#### Problem:
Look through the material below and copy exactly the lines from the line with "(∀ n, n ∈ l → is_linked n h = Some true) ∧" to the line with "- exists (first_of", those two lines included.

-------- Extracted information

(** C12: an intrusive list is the sequence of its elements.  Whatever other
    lists and nodes share the store, the size, both directions of iteration,
    the ends and the test of emptiness are those of the sequence; pushing a
    node that is in no list, erasing an element, popping and clearing change
    the sequence so and free the elements taken out, and every other list stays
    as it was; the ends of an empty list are a failed assertion. *)
Theorem intrusive_list_sequences h head l W : rings h ((head, l) :: W) →
  empty head h = Some (bool_decide (l = [])) ∧ size head h = Some (length l) ∧
  (∃ i, begin head h = Some i ∧ walk increment (length l) i (end_ head) h = Some l) ∧
  (∃ i, decrement (end_ head) h = Some i ∧ walk decrement (length l) i (end_ head) h = Some (reverse l)) ∧
  front head h = hd_error l ∧ back head h = last l ∧
  (∀ n, n ∈ l → is_linked n h = Some true) ∧
  (∃ h', clear head h = Some h' ∧ rings h' ((head, []) :: alone l ++ W)) ∧
  (∀ l1 n l2, l = l1 ++ n :: l2 → ∃ h', erase n h = Some h' ∧ rings h' ((head, l1 ++ l2) :: (n, []) :: W)) ∧
  (l = [] → pop_front head h = None ∧ pop_back head h = None) ∧
  (∀ n l', l = n :: l' → ∃ h', pop_front head h = Some h' ∧ rings h' ((head, l') :: (n, []) :: W)) ∧
  (∀ n l', l = l' ++ [n] → ∃ h', pop_back head h = Some h' ∧ rings h' ((head, l') :: (n, []) :: W)) ∧
  (∀ n W', W ≡ₚ (n, []) :: W' → is_linked n h = Some false ∧
    (∃ h', push_front n head h = Some h' ∧ rings h' ((head, n :: l) :: W')) ∧
    (∃ h', push_back n head h = Some h' ∧ rings h' ((head, l ++ [n]) :: W'))) ∧
  (∀ n, h !! n = None → rings (init n h) ((n, []) :: (head, l) :: W)).
Proof.
  intros Hr. destruct (rings_chain _ _ _ _ Hr) as (Hc & Hd & Hh). destruct (chain_ends _ _ _ _ Hc) as [En Ep].
  destruct (front_ok _ _ _ Hc Hh) as [Ef Eb]. pose proof (empty_ok _ _ _ Hc Hh) as Ee.
  assert (Hne : l ≠ [] → assert_not_empty head h = Some tt).
  { intros Hl. unfold assert_not_empty. rewrite Ee, bool_decide_eq_false_2 by done. done. }
  split_and!; [done|by apply size_ok| | |done|done|by intros n; apply (is_linked_in h head)| | | | | | |].
  - exists (first_of l head). split; [exact En|]. by apply (walk_forward h head).
  - exists (last_of head l). split; [exact Ep|]. by apply (walk_backward h head l head).
  - unfold clear, begin, end_. rewrite En. cbn [mbind option_bind]. apply clear_loop_ok; [done|]. by apply (ring_size h head).
  - intros l1 n l2 ->. by apply rings_erase.
  - intros ->. unfold pop_front, pop_back, assert_not_empty. by rewrite Ee.
  - intros n l' ->. unfold pop_front. rewrite Hne, Ef by done. by apply (rings_erase h head [] n l').
  - intros n l' ->. unfold pop_back. rewrite Hne, Eb, last_snoc by (by destruct l'). cbn [mbind option_bind].
    destruct (rings_erase h head l' n [] W Hr) as (h' & E & Hr'). rewrite app_nil_r in Hr'. by exists h'.
  - intros n W' HW. rewrite HW in Hr. split_and!; [|by apply rings_push_front|by apply rings_push_back].
    apply is_linked_alone. rewrite !rings_cons in Hr. apply Hr.
  - intros n Hn. by apply rings_init.
Qed.

(** Two lists in a store: an element of the second is erased, the first is
    iterated. *)
Definition demo_store : option store :=
  let h := foldr init ∅ [1; 2; 3; 4; 5; 6]%positive in
  h ← push_back 3 1 h; h ← push_front 4 1 h; h ← push_back 5 2 h; push_back 6 2 h.

Lemma demo_rings h : demo_store = Some h → rings h [(1, [4; 3]); (2, [5; 6])]%positive.
Proof. vm_compute. intros [= <-]. split; [repeat constructor|]. apply (bool_decide_unpack _). vm_compute. exact I. Qed.

Example intrusive_list_sequences_witness : ∃ h h', demo_store = Some h ∧ size 1 h = Some 2%nat ∧
  erase 5 h = Some h' ∧ rings h' [(2, [6]); (5, []); (1, [4; 3])]%positive.
Proof.
  destruct demo_store as [h|] eqn:E; [|vm_compute in E; discriminate].
  pose proof (demo_rings h E) as Hr. destruct (intrusive_list_sequences h 1 [4; 3] [(2, [5; 6])] Hr)%positive as (_ & Es & _).
  assert (Hr2 : rings h [(2, [5; 6]); (1, [4; 3])]%positive) by (rewrite Permutation_swap; exact Hr).
  destruct (intrusive_list_sequences h 2 [5; 6] [(1, [4; 3])] Hr2)%positive as (_ & _ & _ & _ & _ & _ & _ & _ & Herase & _).
  destruct (Herase [] 5 [6] eq_refl)%positive as (h' & Ee & Hr'). exists h, h'. split; [exact eq_refl|]. split; [exact Es|]. split; [exact Ee|exact Hr'].
Defined.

----------------

#### Solution:
  (∀ n, n ∈ l → is_linked n h = Some true) ∧
  (∃ h', clear head h = Some h' ∧ rings h' ((head, []) :: alone l ++ W)) ∧
  (∀ l1 n l2, l = l1 ++ n :: l2 → ∃ h', erase n h = Some h' ∧ rings h' ((head, l1 ++ l2) :: (n, []) :: W)) ∧
  (l = [] → pop_front head h = None ∧ pop_back head h = None) ∧
  (∀ n l', l = n :: l' → ∃ h', pop_front head h = Some h' ∧ rings h' ((head, l') :: (n, []) :: W)) ∧
  (∀ n l', l = l' ++ [n] → ∃ h', pop_back head h = Some h' ∧ rings h' ((head, l') :: (n, []) :: W)) ∧
  (∀ n W', W ≡ₚ (n, []) :: W' → is_linked n h = Some false ∧
    (∃ h', push_front n head h = Some h' ∧ rings h' ((head, n :: l) :: W')) ∧
    (∃ h', push_back n head h = Some h' ∧ rings h' ((head, l ++ [n]) :: W'))) ∧
  (∀ n, h !! n = None → rings (init n h) ((n, []) :: (head, l) :: W)).
Proof.
  intros Hr. destruct (rings_chain _ _ _ _ Hr) as (Hc & Hd & Hh). destruct (chain_ends _ _ _ _ Hc) as [En Ep].
  destruct (front_ok _ _ _ Hc Hh) as [Ef Eb]. pose proof (empty_ok _ _ _ Hc Hh) as Ee.
  assert (Hne : l ≠ [] → assert_not_empty head h = Some tt).
  { intros Hl. unfold assert_not_empty. rewrite Ee, bool_decide_eq_false_2 by done. done. }
  split_and!; [done|by apply size_ok| | |done|done|by intros n; apply (is_linked_in h head)| | | | | | |].
  - exists (first_of l head). split; [exact En|]. by apply (walk_forward h head).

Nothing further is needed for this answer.